Santiago de Cuba, Arquidiócesis de Santiago de Cuba, 29 de diciembre del 2014 /Como todo un acontecimiento navideño cultural sorprendió a la tranquila noche de viernes 26 de diciembre el Concierto Benéfico “Todos a Belén”, que comenzara justo a las 8:30 adornando con canciones y un sinnúmero de sorpresas cada espacio del templo de la Santísima Trinidad y  a todo el que, atraído por la promesa de una noche singular, fue de manos de los nietos, hermanos, hijos o vecinos de la comunidad. Y es que nadie quería perderse la oportunidad de disfrutar de un aguacero de villancicos cantados y tocados desde tan diversas voces y estilos.

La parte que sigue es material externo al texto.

(* ===== verification/Bridge.v ===== *)
(** * The bridge

    [logjetd/src/replay.rs], [bridge_transport] and what it calls: the client that
    follows an upstream daemon, posts its records to collectors and commits them.
    This file has the session set-up and the mode without a buffer, in which a
    record is posted and committed before the next one is read. *)

From stdpp Require Import sorting.
From S2P Require Import Prelude Format Writer Instances Text Protocol FileSpool BridgeState Batcher.

(** ** Data *)

Inductive BackpressureMode : Type := Block | Disconnect | DropNewest.
Inductive UpstreamMode : Type := Keep | Drain.

#[export] Instance UpstreamMode_eq_dec : EqDecision UpstreamMode.
Proof. solve_decision. Defined.

(** The parts of [CollectorTransport] that steer the bridge. *)
Record CollectorTransport : Type := mkTransport {
  backpressure_enabled : bool;
  backpressure_mode : BackpressureMode;
  max_buffered_records : Z;
  ct_batch_size : Z;
  ct_batch_timeout_ms : Z;
  upstream_mode : UpstreamMode;
}.

(** The connection to the upstream, the file system, the resume state. *)
Record Bridge (W : Type) : Type := mkBridge {
  b_in : Stream;
  b_out : W;
  b_files : files;
  b_state : BridgeState;
}.
Arguments mkBridge {W} b_in b_out b_files b_state.
Arguments b_in {W} b.
Arguments b_out {W} b.
Arguments b_files {W} b.
Arguments b_state {W} b.

Section Bridge.
Context {EX : Externals} {W : Type} {WW : Write W}.

Local Abbreviation bridge := (Bridge W).

(** Operations on one end of the transport. *)
Definition receive {A} (op : M Stream IoError A) : M bridge IoError A :=
  λ b, let '(r, s) := op (b_in b) in (r, mkBridge s (b_out b) (b_files b) (b_state b)).
Definition send (op : M W IoError unit) : M bridge IoError unit :=
  λ b, let '(r, w) := op (b_out b) in (r, mkBridge (b_in b) w (b_files b) (b_state b)).

Definition set_state (state : BridgeState) (b : bridge) : bridge := mkBridge (b_in b) (b_out b) (b_files b) state.
Definition save_state (state_file : option (list Z)) (b : bridge) : bridge :=
  mkBridge (b_in b) (b_out b) (write_bridge_state state_file (b_state b) (b_files b)) (b_state b).

Definition commit_record (state_file : option (list Z)) (consume : bool) (sq : Z) : M bridge IoError unit :=
  modify (λ b, set_state (mkBridgeState (br_stream_id (b_state b)) sq) b) ;;!
  modify (save_state state_file) ;;!
  if consume then send (write_replay_ack (mkReplayAck sq)) else ret tt.

(** The start of [bridge_transport], up to the request. *)
Definition bridge_start (state_file : option (list Z)) (ct : CollectorTransport) : M bridge IoError bool :=
  let! hello := receive read_replay_hello in
  modify (λ b, set_state (reconcile_bridge_state (b_state b) hello) b) ;;!
  modify (save_state state_file) ;;!
  let consume := bool_decide (upstream_mode ct = Drain) in
  let! state := gets b_state in
  send (write_replay_request (mkReplayRequest (br_last_seq state) consume)) ;;!
  ret consume.

Context {C : Type} {CC : Collector C}.

(** The bridge and the collector connection. *)
Definition on_bridge {A} (op : M bridge IoError A) : M (bridge * C) IoError A :=
  λ '(b, c), let '(r, b) := op b in (r, (b, c)).
Definition on_conn {A} (op : M C IoError A) : M (bridge * C) IoError A :=
  λ '(b, c), let '(r, c) := op c in (r, (b, c)).

(** The loop without backpressure; a record takes at least 36 bytes of the input. *)
Fixpoint direct_loop (fuel : nat) (state_file : option (list Z)) (consume : bool) : M (bridge * C) IoError unit :=
  match fuel with
  | O => throw (io_error OtherKind "unreachable: bridge loop")
  | S fuel =>
      let! next := on_bridge (receive read_record) in
      match next with
      | None => ret tt
      | Some record =>
          on_conn (collector_post (wire_type record) (wire_payload record)) ;;!
          on_bridge (commit_record state_file consume (wire_seq record)) ;;!
          direct_loop fuel state_file consume
      end
  end.

(** [bridge_transport] when [backpressure.enabled] is false; [open] opens the
    collector connection. *)
Definition bridge_direct (open : M C IoError unit) (state_file : option (list Z)) (ct : CollectorTransport)
    : M (bridge * C) IoError unit :=
  let! consume := on_bridge (bridge_start state_file ct) in
  on_conn open ;;!
  let! fuel := gets (λ '(b, _), S (length (input (b_in b)))) in
  direct_loop fuel state_file consume.
End Bridge.

(** ** What the direct mode guarantees *)

Section Facts.
Context {EX : Externals} {EL : ExternalLaws} {C : Type} {CC : Collector C}.

Local Abbreviation bridge := (Bridge (list Z)).

(** The frames of records on the connection. *)
Definition frames (compress : bool) (rs : list WireRecord) (bufs : list (list Z)) : Prop :=
  Forall2 (λ r buf, valid_wire r ∧ encode_wire_record r compress = Ok buf) rs bufs.

Lemma frame_length r compress buf : encode_wire_record r compress = Ok buf → 36 ≤ len buf ≤ MAX_U32 + 36.
Proof.
  intros He. destruct (encode_wire_record_Ok _ _ _ He) as (codec & wp & _ & Hw & ->).
  unfold wire_frame, wire_header. rewrite !len_app.
  unfold len. rewrite !length_to_le. cbn [length]. unfold len in Hw. change (length WIRE_MAGIC) with 8%nat.
  int_solve.
Qed.

Lemma read_frame_Some r compress buf rest e :
  valid_wire r → encode_wire_record r compress = Ok buf →
  read_record (mkStream (buf ++ rest) e) = (Ok (Some r), mkStream rest e).
Proof.
  intros Hv He. eapply wire_roundtrip_limit; [done..|]. pose proof (frame_length _ _ _ He). int_solve.
Qed.

Lemma read_eof : read_record (mkStream [] None) = (Ok None, mkStream [] None).
Proof. done. Qed.

(** What a bridge has sent, its files and its state. *)
Definition view (b : bridge) : list Z * files * BridgeState := (b_out b, b_files b, b_state b).

(** The view after the sequence numbers [sqs] have been committed. *)
Definition commit_all (state_file : option (list Z)) (consume : bool) (sqs : list Z)
    (v : list Z * files * BridgeState) : list Z * files * BridgeState :=
  foldl (λ '(out, d, st) sq,
      let st := mkBridgeState (br_stream_id st) sq in
      (out ++ (if consume then encode_replay_ack (mkReplayAck sq) else []),
       write_bridge_state state_file st d, st))
    v sqs.

Lemma commit_record_eq state_file consume (b : bridge) sq :
  commit_record state_file consume sq b =
    (Ok tt, let st := mkBridgeState (br_stream_id (b_state b)) sq in
            mkBridge (b_in b) (b_out b ++ (if consume then encode_replay_ack (mkReplayAck sq) else []))
              (write_bridge_state state_file st (b_files b)) st).
Proof.
  unfold commit_record, bind, modify. destruct b as [s out fs st]. destruct consume; simpl; [done|].
  by rewrite app_nil_r.
Qed.

(** The records whose post was accepted are committed; the first one whose post
    fails ends the session. *)
Lemma direct_loop_spec fuel state_file consume compress rs bufs (b : bridge) (c : C) log :
  frames compress rs bufs → (length rs < fuel)%nat → b_in b = mkStream (concat bufs) None →
  ∃ k r b' c', (k ≤ length rs)%nat ∧
    direct_loop fuel state_file consume (b, (c, log)) = (r, (b', c')) ∧
    (r = Ok tt ↔ k = length rs) ∧
    c'.2 = log ++ ((λ r, (wire_type r, wire_payload r)) <$> take k rs) ∧
    view b' = commit_all state_file consume (wire_seq <$> take k rs) (view b) ∧
    (accepting C → k = length rs).
Proof.
  intros Hf. revert fuel b c log. induction Hf as [|r buf rs bufs [Hv He] Hf IH]; intros fuel b c log Hfuel Hin.
  { destruct fuel as [|fuel]; [simpl in Hfuel; lia|].
    exists 0%nat, (Ok tt), b, (c, log). cbn [direct_loop]. unfold bind, on_bridge, receive. rewrite Hin.
    simpl concat. rewrite read_eof. split_and!; try done; [|by rewrite app_nil_r].
    destruct b; simpl in *. by subst. }
  destruct fuel as [|fuel]; [simpl in Hfuel; lia|]. simpl in Hfuel.
  cbn [direct_loop]. unfold bind at 1, on_bridge at 1, receive at 1. rewrite Hin. cbn [concat].
  rewrite (read_frame_Some r compress buf (concat bufs) None Hv He).
  unfold bind at 1, on_conn at 1. unfold collector_post at 1, recorded_Collector at 1.
  destruct (collector_post (wire_type r) (wire_payload r) c) as [[[]|err] c1] eqn:Hp.
  2:{ exists 0%nat, (Err err), (mkBridge (mkStream (concat bufs) None) (b_out b) (b_files b) (b_state b)), (c1, log).
      split_and!; try done; [simpl; lia|by rewrite app_nil_r|].
      intros Ha. destruct (Ha (wire_type r) (wire_payload r) c) as [c2 Hc]. congruence. }
  unfold bind at 1, on_bridge at 1. rewrite commit_record_eq. cbn zeta.
  match goal with |- context [direct_loop fuel _ _ (?x, _)] => set (b1 := x) end.
  destruct (IH fuel b1 c1 (log ++ [(wire_type r, wire_payload r)]))
    as (k & res & b' & c' & Hk & Hl & Hr & Hlog & Hb & Hacc); [lia|done|].
  exists (S k), res, b', c'. split_and!; [simpl; lia|done|simpl; rewrite Hr; lia| | |].
  - rewrite Hlog. cbn [take]. by rewrite fmap_cons, <- app_assoc.
  - rewrite Hb. done.
  - intros Ha. simpl. by rewrite Hacc.
Qed.

(** An operation on the connection itself. *)
Definition recording {A} (op : M C IoError A) : M (recorded C) IoError A :=
  λ '(c, log), let '(r, c) := op c in (r, (c, log)).

Lemma frames_length compress rs bufs : frames compress rs bufs → (length rs ≤ length (concat bufs))%nat.
Proof.
  induction 1 as [|r buf rs bufs [_ He] Hf IH]; [done|]. cbn [concat length]. rewrite length_app.
  pose proof (frame_length _ _ _ He). unfold len in *. lia.
Qed.

(** C18: the bridge without a buffer.  However the collector behaves, a session posts
    records in the order in which the upstream sends them and stops at the first
    one the collector refuses; the records before it, and no other, have been
    accepted by the collector, are acknowledged to the upstream when it drains, and
    are what the state file says.  With a collector that accepts everything all
    records are. *)
Theorem direct_bridge_commits_what_was_accepted (open : M C IoError unit) state_file ct hello compress rs bufs
    st d (c c0 : C) :
  is_u64 (stream_id hello) ∧ is_u64 (first_seq hello) ∧ is_u64 (last_seq hello) →
  frames compress rs bufs → open c = (Ok tt, c0) →
  let b := mkBridge (mkStream (encode_replay_hello hello ++ concat bufs) None) [] d st in
  let drain := bool_decide (upstream_mode ct = Drain) in
  let st0 := reconcile_bridge_state st hello in
  let request := encode_replay_request (mkReplayRequest (br_last_seq st0) drain) in
  ∃ k r b' c', (k ≤ length rs)%nat ∧
    bridge_direct (recording open) state_file ct (b, (c, [])) = (r, (b', c')) ∧ (r = Ok tt ↔ k = length rs) ∧
    c'.2 = (λ r, (wire_type r, wire_payload r)) <$> take k rs ∧
    view b' = commit_all state_file drain (wire_seq <$> take k rs) (request, write_bridge_state state_file st0 d, st0) ∧
    (accepting C → k = length rs).
Proof.
  intros Hh Hf Ho b drain st0 request. unfold bridge_direct, bind at 1, on_bridge at 1, bridge_start.
  unfold bind at 1, receive at 1. cbn [b b_in].
  pose proof (@msg_roundtrip ReplayHello _ _ hello (concat bufs) None Hh) as Hr.
  cbn [msg_read msg_encode ReplayHello_Message] in Hr. rewrite Hr.
  unfold bind, modify, gets, send, set_state, save_state. cbn [b_in b_out b_files b_state b].
  unfold write_replay_request. cbn [write_all Vec_Write]. unfold modify, ret, on_conn, recording. rewrite Ho.
  cbn [b_in input]. fold st0 drain. fold request.
  match goal with |- context [direct_loop _ _ _ (?x, _)] => set (b1 := x) end.
  destruct (direct_loop_spec (S (length (concat bufs))) state_file drain compress rs bufs b1 c0 [] Hf)
    as (k & r & b' & c' & Hk & Hl & Hres & Hlog & Hb & Hacc).
  { pose proof (frames_length _ _ _ Hf). lia. } { done. }
  exists k, r, b', c'. split_and!; try done.
Qed.
End Facts.

Section Witness.
#[local] Existing Instance stored_externals.
#[local] Existing Instance stored_laws.

(** A collector that refuses its third request. *)
Definition refusing_collector : Collector Z :=
  λ _ _ n, if n <? 2 then (Ok tt, n + 1) else (Err (io_error OtherKind "unavailable"), n).
#[local] Existing Instance refusing_collector.

Definition bridge_records : list WireRecord := (λ n, mkWire Logs n (10 * n) [n; n]) <$> [4; 5; 6].
Definition bridge_frames : list (list Z) :=
  (λ r, match encode_wire_record r false with Ok buf => buf | Err _ => [] end) <$> bridge_records.

Lemma bridge_frames_ok : frames false bridge_records bridge_frames.
Proof.
  repeat constructor; try (vm_compute; discriminate); vm_compute; reflexivity.
Qed.

Lemma direct_bridge_commits_what_was_accepted_witness :
  let hello := mkReplayHello 77 1 6 in
  let ct := mkTransport false Block 16 1 0 Drain in
  let b := mkBridge (mkStream (encode_replay_hello hello ++ concat bridge_frames) None) [] ∅
             (mkBridgeState (Some 77) 3) in
  let st0 := reconcile_bridge_state (mkBridgeState (Some 77) 3) hello in
  ∃ k r b' c', (k ≤ length bridge_records)%nat ∧
    bridge_direct (recording (ret tt)) (Some (str "s")) ct (b, (0, [])) = (r, (b', c')) ∧
    (r = Ok tt ↔ k = length bridge_records) ∧
    c'.2 = (λ r, (wire_type r, wire_payload r)) <$> take k bridge_records ∧
    view b' = commit_all (Some (str "s")) true (wire_seq <$> take k bridge_records)
      (encode_replay_request (mkReplayRequest (br_last_seq st0) true), write_bridge_state (Some (str "s")) st0 ∅, st0) ∧
    (accepting Z → k = length bridge_records).
Proof.
  apply (direct_bridge_commits_what_was_accepted (ret tt) (Some (str "s")) (mkTransport false Block 16 1 0 Drain)
    (mkReplayHello 77 1 6) false bridge_records bridge_frames (mkBridgeState (Some 77) 3) ∅ 0 0).
  - split_and!; split; vm_compute; discriminate.
  - apply bridge_frames_ok.
  - reflexivity.
Defined.

(** Two records are accepted and acknowledged. *)
Example bridge_sample :
  let b := mkBridge (mkStream (encode_replay_hello (mkReplayHello 77 1 6) ++ concat bridge_frames) None) [] ∅
             (mkBridgeState (Some 77) 3) in
  let run := bridge_direct (recording (ret tt)) None (mkTransport false Block 16 1 0 Drain) (b, (0, [])) in
  b_state run.2.1 = mkBridgeState (Some 77) 5 ∧ len run.2.2.2 = 2.
Proof. vm_compute. split; reflexivity. Qed.
End Witness.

Inmediatamente sorprendió el concierto cuando, en medio del templo oscuro apenas iluminado por unas cuantas velas, avanzaban muy lentamente los artistas que como “estatuas vivientes” personificaron en barro a María y José, y se abrieron paso entre la multitud hasta colocarse de frente al público en una imagen viva de la familia de Belén, y es que desde ya convidaban a todos los presentes a viajar a esa, LA GRAN NOCHE.

Fue entonces cuando llegó el momento de dejar a la música hipnotizar y a los aplausos alegrar el corazón. De ello se encargarían el Coro Arquidiocesano, los talentosos muchachos de JESAF, el sin igual Coro de El Cobre e invitados especiales del Conservatorio Esteban Salas. Todos, en sinergia perfecta, le dieron un toque de jazz, pop, estilo clásico… una Navidad contada por las claves de sol y bemoles.

Los aplausos no podían acabarse sin una de las sorpresas más esperadas de la noche: la gran Rifa de Navidad. Gracias a la animada y generosa participación del público se logró cumplir el propósito benéfico del concierto, y los fondos recaudados serán donados a la Casa de Niños sin Amparo Filial, para así quizás contribuir a una Navidad más alegre para los infantes.

Mas este concierto fue doblemente exitoso, porque todavía se escuchan los villancicos en voces diferentes, entonados por todos los que asistieron a esta disímil noche y que volvieron a casa a contagiar a todos con ese espíritu navideño, joven y lleno de talento del que se llenaron  en “Belén”,  al cantarle a ese niñito Jesús que aplaudió y disfrutó con ellos.